Roby mengakui dirinya tidak memiliki pengalaman apapun sebagai anggota dewan karena baru pertama kali mengikuti proses pemilihan calon anggota legislatif (Caleg). Namun ia mengikuti organisasi di Partai Demokrasi Indonesia Perjuangan (PDIP) sejak tahun 1999.

“Saya memulainya dari awal. Terhitung sejak dari pengurus ranting sampai saat ini diberi kepercayaan menjadi Sekretaris Dewan Perwakilan Cabang (DPC)  PDIP Kota Medan,” katanya.
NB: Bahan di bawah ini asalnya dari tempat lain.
Lemma step_phases (input : FrameInput) (st : State) :
  0 <= frameTime input ->
  representable binary32 (locSpeed st) ->
  representable binary32 (globSpeed st) ->
  (locSpeed st <= locSpeed (step input st) /\
   globSpeed st <= globSpeed (step input st)) /\
  representable binary32 (locSpeed (step input st)) /\
  representable binary32 (globSpeed (step input st)).
Proof.
  intros Hdt Hloc Hglob. rewrite step_cases. cbn zeta.
  destruct (prepared st && negb (pauseFlag input)) eqn:Hrun.
  - apply andb_prop in Hrun as [_ Hpause].
    apply negb_true_iff in Hpause.
    unfold updateUniformBuffer.
    cbn [paused set_frameTimer set_paused]. rewrite Hpause. cbn [negb].
    unfold updateLight. cbn [locSpeed globSpeed frameTimer].
    pose proof (clamped_nonneg _ Hdt) as Hc.
    destruct (phase_advance (locSpeed st) (clamped (frameTime input)) 0.35
                Hloc Hc ltac:(lra)) as [H1 H2].
    destruct (phase_advance (globSpeed st) (clamped (frameTime input)) 0.01
                Hglob Hc ltac:(lra)) as [H3 H4].
    split; [split; [exact H1 | exact H3] | split; [exact H2 | exact H4]].
  - cbn [locSpeed globSpeed set_frameTimer set_paused].
    split; [split; lra | split; assumption].
Qed.

Lemma run_phases (inputs : list FrameInput) (st : State) :
  Forall (fun input => 0 <= frameTime input) inputs ->
  representable binary32 (locSpeed st) ->
  representable binary32 (globSpeed st) ->
  (locSpeed st <= locSpeed (run inputs st) /\
   globSpeed st <= globSpeed (run inputs st)) /\
  representable binary32 (locSpeed (run inputs st)) /\
  representable binary32 (globSpeed (run inputs st)).
Proof.
  intros Hinputs. revert st.
  induction Hinputs as [|input rest Hdt _ IH]; intros st Hloc Hglob.
  - cbn [run fold_left]. split; [split; lra | split; assumption].
  - cbn [run fold_left]. fold (run rest (step input st)).
    destruct (step_phases input st Hdt Hloc Hglob) as ([H1 H2] & H3 & H4).
    destruct (IH (step input st) H3 H4) as ([H5 H6] & H7 & H8).
    split; [split; lra | split; assumption].
Qed.

End PhaseProperties.

(** X6.  Over any sequence of frames whose frame times are not negative,
    paused or not, the two animation phases, computed in binary32, never
    decrease, and they stay [float] values; a frame that is paused or
    comes before the application is prepared leaves them as they are. *)
Theorem X6_animation_phases
    (inputs : list Animation.FrameInput) (st : Light.State) :
  Forall (fun input => 0 <= Animation.frameTime input) inputs ->
  IEEE754.representable IEEE754.binary32 (Light.locSpeed st) ->
  IEEE754.representable IEEE754.binary32 (Light.globSpeed st) ->
  Light.locSpeed st <= Light.locSpeed (Animation.run inputs st) /\
  Light.globSpeed st <= Light.globSpeed (Animation.run inputs st) /\
  IEEE754.representable IEEE754.binary32
    (Light.locSpeed (Animation.run inputs st)) /\
  IEEE754.representable IEEE754.binary32
    (Light.globSpeed (Animation.run inputs st)) /\
  (forall input,
     Animation.pauseFlag input = true \/ Light.prepared st = false ->
     Light.locSpeed (Animation.step input st) = Light.locSpeed st /\
     Light.globSpeed (Animation.step input st) = Light.globSpeed st).
Proof.
  intros Hinputs Hloc Hglob.
  destruct (run_phases inputs st Hinputs Hloc Hglob) as ([H1 H2] & H3 & H4).
  repeat (split; [assumption|]).
  intros input H. rewrite step_cases. cbn zeta.
  destruct H as [-> | ->]; [rewrite andb_false_r|]; split; reflexivity.
Qed.
(** One call of a command of the session that returns. *)
Inductive step : Game.t -> Game.t -> Prop :=
  | step_playMove (g g' : Game.t) (r c : Z) (ok : bool) :
      in_range r c -> playMove r c g = Ok (ok, g') -> step g g'
  | step_aiMove (g g' : Game.t) :
      aiMove g = Ok (tt, g') -> step g g'
  | step_restart (g g' : Game.t) :
      restart g = Ok (tt, g') -> step g g'.

(** The states the session can be in, starting from [Game()]. *)
Inductive reachable : Game.t -> Prop :=
  | reach_init : reachable Game.init
  | reach_step (g g' : Game.t) : reachable g -> step g g' -> reachable g'.

(** The invariant of the session: the terminal flag agrees with the board
    and with the stored winner. *)
Definition inv (g : Game.t) : Prop :=
  valid g /\
  (over g = false -> terminal (board g) = false /\ winnerOpt g = None) /\
  (forall w : Cell, winnerOpt g = Some w -> over g = true).

End GameSpec.

Module PlaySpec.
Import BoardSpec AISpec Game GameSpec.

(** Number of cells that hold mark [p]. *)
Definition count_mark (p : Cell) (cells : Board.t) : nat :=
  length (List.filter (Cell_eqb p) cells).

(** All complete lines of the board belong to one player. *)
Definition one_sided (cells : Board.t) : Prop :=
  forall (l l' : nat * nat * nat) (p q : Cell),
    In l lines -> In l' lines ->
    complete cells l p -> complete cells l' q -> p = q.

(** What a finished move adds to the counter of player [p]. *)
Definition gain (p : Cell) (w : option Cell) : Z :=
  match w with
  | Some q => if Cell_eqb q p then 1 else 0
  | None => 0
  end.

(** The states the session goes through when it is driven by the event
    loop of the GUI, starting from [Game()]. *)
Inductive gui_reachable : Game.t -> Prop :=
  | gui_init : gui_reachable Game.init
  | gui_event (g g' : Game.t) (e : GUI.Event) :
      gui_reachable g -> GUI.handleEvent e g = Ok (tt, g') ->
      gui_reachable g'.

(** X has no complete line that [checkWinner] reports. *)
Definition not_won_by_X (cells : Board.t) : bool :=
  match winner cells with
  | Some w => negb (Cell_eqb w X)
  | None => true
  end.
Lemma batch_rows_last_one_wins_witness :
  exists mb e,
    foldM (batch_item example_number_to_string example_string_to_number
             [example_query (JNum 1) JUndef])
      [] [example_batch_row (JNum 1) "Ss_25_10" "Walls" sim_087] = Ok mb /\
    batch_item example_number_to_string example_string_to_number
      [example_query (JNum 1) JUndef] mb
      (example_batch_row (JNum 1) "Ss_25_20" "Partitions" (1 # 2)) =
      Ok (map_set (JNum 1) e mb) /\
    match foldM (batch_item example_number_to_string example_string_to_number
                   [example_query (JNum 1) JUndef])
            [] [example_batch_row (JNum 1) "Ss_25_10" "Walls" sim_087;
                example_batch_row (JNum 1) "Ss_25_20" "Partitions" (1 # 2);
                example_batch_row (JNum 2) "Ss_25_30" "Doors" (1 # 4)] with
    | Ok m => map_get (JNum 1) m = Some e
    | Throw => False
    end.
Proof.
  destruct (foldM (batch_item example_number_to_string example_string_to_number
                     [example_query (JNum 1) JUndef])
              [] [example_batch_row (JNum 1) "Ss_25_10" "Walls" sim_087;
                  example_batch_row (JNum 1) "Ss_25_20" "Partitions" (1 # 2);
                  example_batch_row (JNum 2) "Ss_25_30" "Doors" (1 # 4)])
    as [m|] eqn:E; [|vm_compute in E; discriminate E].
  destruct (batch_rows_last_one_wins example_number_to_string
              example_string_to_number [example_query (JNum 1) JUndef] []
              [example_batch_row (JNum 1) "Ss_25_10" "Walls" sim_087]
              (example_batch_row (JNum 1) "Ss_25_20" "Partitions" (1 # 2))
              [example_batch_row (JNum 2) "Ss_25_30" "Doors" (1 # 4)]
              m (JNum 1) E eq_refl) as (mb & e & H1 & H2 & H3).
  - intros it' rid' [<-|[]] Hr. injection Hr as <-. reflexivity.
  - exists mb, e. auto.
Defined.

Lemma batch_call_sends_embedded_queries_witness :
  match mapiM (prepare_query example_number_to_string example_string_to_number
                 [JArr [JNum 1]; JNull])
          [example_query (JNum 5) JUndef; example_query (JNum 6) JUndef] with
  | Ok prep =>
      map (fun p => snd (fst p)) (concat prep) = [JArr [JNum 1]] /\
      map (fun p => fst (fst p)) (concat prep) = [JNum 5]
  | Throw => False
  end.
Proof.
  destruct (mapiM (prepare_query example_number_to_string
                     example_string_to_number [JArr [JNum 1]; JNull])
              [example_query (JNum 5) JUndef; example_query (JNum 6) JUndef])
    as [prep|] eqn:E; [|vm_compute in E; discriminate E].
  destruct (batch_call_sends_embedded_queries example_number_to_string
              example_string_to_number [JArr [JNum 1]; JNull]
              [example_query (JNum 5) JUndef; example_query (JNum 6) JUndef]
              prep E) as (H1 & H2 & _).
  split; [rewrite H1 | rewrite H2]; vm_compute; reflexivity.
Defined.

Lemma batch_row_output_format_witness :
  batch_output_format example_number_to_string
    [example_query (JNum 1) (JStr "code")] (JStr "0") = Ok "CODE" /\
  batch_output_format example_number_to_string
    [example_query (JNum 1) (JStr "code")] (JNum 1) = Ok "COBIE".
Proof.
  split.
  - exact (proj2 (proj2 (batch_row_output_format example_number_to_string
             [example_query (JNum 1) (JStr "code")] 0 (JStr "0")
             (or_intror eq_refl)))
             _ "code" eq_refl eq_refl).
  - exact (proj1 (batch_row_output_format example_number_to_string
             [example_query (JNum 1) (JStr "code")] 1 (JNum 1)
             (or_introl eq_refl)) (le_n 1)).
Defined.

(** X17.  Reading the written file back: for a converter that rejects
    the words ["PRES"] and ["hPa"], the text of a tab-separated file,
    header included, split into lines, gives [parse_profiles] the
    profile of the lines it was written from; the text of a
    comma-separated file gives it the empty profile. *)
Theorem file_content_read_back (F : Type) (float : str -> option F)
        (lines : list str) :
  float (lit "PRES") = None -> float (lit "hPa") = None ->
  parse_profiles float (split_on LF (file_content lines [TAB]))
  = parse_profiles float lines
  /\ parse_profiles float (split_on LF (file_content lines [COMMA]))
     = ([], [], []).
Proof.
  intros Hp Hu. unfold file_content. split.
  - rewrite header_block_tab_lines.
    destruct (split_normalized lines [TAB] (or_intror eq_refl))
      as [blanks [E B]].
    rewrite !parse_profiles_flat, E. cbn [flat_map].
    rewrite (line_triple_one_token F float BORDER)
      by (vm_compute; reflexivity).
    rewrite (line_triple_first_rejected F float _ (lit "PRES")
               (skipn 1 (split_ws (join [TAB]
                  [lit "PRES"; lit "HGHT"; lit "TEMP"; lit "DWPT"; lit "RELH";
                   lit "MIXR"; lit "DRCT"; lit "SKNT"; lit "THTA"; lit "THTE";
                   lit "THTV"]))))
      by (assumption || (vm_compute; reflexivity)).
    rewrite (line_triple_first_rejected F float _ (lit "hPa")
               (skipn 1 (split_ws (join [TAB]
                  [lit "hPa"; lit "m"; lit "C"; lit "C"; lit "%"; lit "g/kg";
                   lit "deg"; lit "knot"; lit "K"; lit "K"; lit "K"]))))
      by (assumption || (vm_compute; reflexivity)).
    cbn [app]. rewrite flat_map_app.
    rewrite (line_triple_blank F float blanks B), app_nil_r.
    rewrite flat_map_flat_map. f_equal.
    apply flat_map_ext. intros l. apply line_triple_emitted_tab.
  - rewrite header_block_comma_lines.
    destruct (split_normalized lines [COMMA] (or_introl eq_refl))
      as [blanks [E B]].
    rewrite parse_profiles_flat, E. cbn [flat_map].
    rewrite (line_triple_one_token F float BORDER)
      by (vm_compute; reflexivity).
    rewrite (line_triple_one_token F float
               (lit "PRES,HGHT,TEMP,DWPT,RELH,MIXR,DRCT,SKNT,THTA,THTE,THTV"))
      by (vm_compute; reflexivity).
    rewrite (line_triple_one_token F float
               (lit "hPa,m,C,C,%,g/kg,deg,knot,K,K,K"))
      by (vm_compute; reflexivity).
    cbn [app]. rewrite flat_map_app.
    rewrite (line_triple_blank F float blanks B), app_nil_r.
    rewrite flat_map_flat_map.
    now rewrite flat_map_triple_emitted_comma.
Qed.
(** On subpaths, once a path has been started, [Z] with points after it
    exhausts any stack. *)
Lemma geometry_close_overflows (fuel : nat) (c : ascii) (p : point)
    (pts : list point) (g : geometry) (sp : subpath) (rp : point) :
  ascii_eqb (upper c) "Z" = true ->
  handle_command fuel c (p :: pts) (PathState (g ++ [sp]) rp)
  = Raise RecursionError.
Proof.
  intros HZ. revert p pts sp rp.
  induction fuel as [|fuel IH]; intros p pts sp rp; [reflexivity|].
  pose proof HZ as HZ'. apply Ascii.eqb_eq in HZ'.
  cbn [handle_command]. unfold command_to_function. rewrite HZ'.
  change (dict_get get_command_to_function_map "Z")
    with (@Ok (method * nat) (Close_path, 0)).
  change (ascii_eqb "Z" "M") with false. cbn iota.
  assert (forall h, on_last_subpath h (g ++ [sp]) = Ok (g ++ [h sp])) as Hlast.
  { intros h. unfold on_last_subpath. rewrite rev_app_distr. cbn.
    rewrite rev_involutive. reflexivity. }
  destruct (islower c) eqn:Hlow;
    cbn [mbind result_bind take drop call map mob relative_point close_path
         geometry_vmobject]; unfold close_subpath; rewrite Hlast;
    cbn [mbind result_bind length Nat.ltb Nat.leb].
  - cbn [get_last_point geometry_vmobject]. rewrite last_snoc.
    cbn [mbind result_bind]. apply IH.
  - apply IH.
Qed.
(** X13. A missing or corrupt document is read as an empty one and never
    shows: two sessions that differ only in that (what [readJsonSafe]
    returns is the same for both documents) give the same response to any
    chat request, invoke the same collaborators with the same values, and
    again read the same afterwards. *)
Theorem unreadable_documents_read_as_empty (env : Env) (s1 s2 : Session)
    (rq : Request) :
  same_reading s1 s2 ->
  snd (serve env s1 rq) = snd (serve env s2 rq)
  /\ snd (fst (serve env s1 rq)) = snd (fst (serve env s2 rq))
  /\ same_reading (fst (fst (serve env s1 rq))) (fst (fst (serve env s2 rq))).
Proof.
  intros Hs. pose proof Hs as (Ht & Hr & Hi & Hl & Hx).
  destruct (not_live_cases s1 rq) as [Hl1|[Hx1|[Hx1 Hg]]].
  - assert (Hl2 : live s2 rq) by (destruct Hl1; split; congruence).
    rewrite (serve_live env Hl1), (serve_live env Hl2).
    assert (Hw : same_world (arrived s1 rq) (arrived s2 rq)).
    { split; [reflexivity|]. now apply same_reading_touch. }
    pose proof (chat_routes_blind env rq Hw) as (Ho & Hc & Hss).
    destruct (chat_routes env rq (arrived s1 rq)) as [v1 o1].
    destruct (chat_routes env rq (arrived s2 rq)) as [v2 o2].
    cbn [fst snd] in Ho, Hc, Hss. subst o2.
    destruct o1; cbn [finish fst snd]; auto.
  - rewrite !serve_expired by congruence.
    repeat split.
  - rewrite !serve_stale by congruence. repeat split.
Qed.
(** * Falcon trace middleware and the integration patch contract

    A shallow embedding of [ddtrace/contrib/falcon/middleware.py] together
    with the collaborators it drives (tracer, span, integration
    configuration, hook dispatcher), and of the patch/unpatch contract
    exercised by [tests/contrib/asyncpg/test_asyncpg_patch.py].

    Python objects that the middleware shares with the tracer (spans) live
    in the tracer's state and are addressed by reference; every call the
    middleware makes on a collaborator is also appended to a chronological
    log, so that ordering properties can be stated on the log and state
    properties on the tracer. *)

From stdpp Require Import base strings list gmap.
From Stdlib Require Import Ascii String Qcanon.

Close Scope Qc_scope.
Open Scope string_scope.
Open Scope list_scope.

(** ** Python string primitives used by the middleware *)

(** [str.lower] on one character.  Header field names are ASCII tokens, so
    only the letters [A]..[Z] are affected. *)
Definition lower_ascii (c : ascii) : ascii :=
  let n := nat_of_ascii c in
  if (65 <=? n)%nat && (n <=? 90)%nat then ascii_of_nat (n + 32) else c.

(** [str.lower]. *)
Fixpoint lower (s : string) : string :=
  match s with
  | EmptyString => EmptyString
  | String c rest => String (lower_ascii c) (lower rest)
  end.

(** [s.partition(sep)] for a one-character separator: the part before the
    first occurrence of [sep], the separator, the part after it; when [sep]
    does not occur, [s] followed by two empty strings. *)
Fixpoint partition (sep : ascii) (s : string) : string * string * string :=
  match s with
  | EmptyString => (EmptyString, EmptyString, EmptyString)
  | String c rest =>
      if Ascii.eqb c sep then (EmptyString, String sep EmptyString, rest)
      else
        let '(before, found, after) := partition sep rest in
        (String c before, found, after)
  end.

(** [s.startswith(p)]. *)
Fixpoint starts_with (p s : string) : bool :=
  match p, s with
  | EmptyString, _ => true
  | String _ _, EmptyString => false
  | String a p', String b s' => Ascii.eqb a b && starts_with p' s'
  end.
Sementara itu, Anggota DPRD Medan terpilih dari Partai Golkar Iswanda Nanda Ramli yang digadang–gadang menjadi salah satu unsur Pimpinan DPRD Kota Medan, mengaku siap apabila diberi kepecayaan oleh partai untuk mengisi posisi salah satu unsur pimpinan untuk lima tahun kedepan. “Apapun keputusan partai (Golkar) saya siap untuk menerimanya, “ katanya pasrah.

Pria yang kerap disapa Nanda itu menyoroti tentang minimnya fasilitas di gedung baru DPRD Kota Medan. Pasalnya, gedung enam lantai itu masih kekurangan pasokan listrik yang berimbas kepada kenyamanan para penghuni gedung.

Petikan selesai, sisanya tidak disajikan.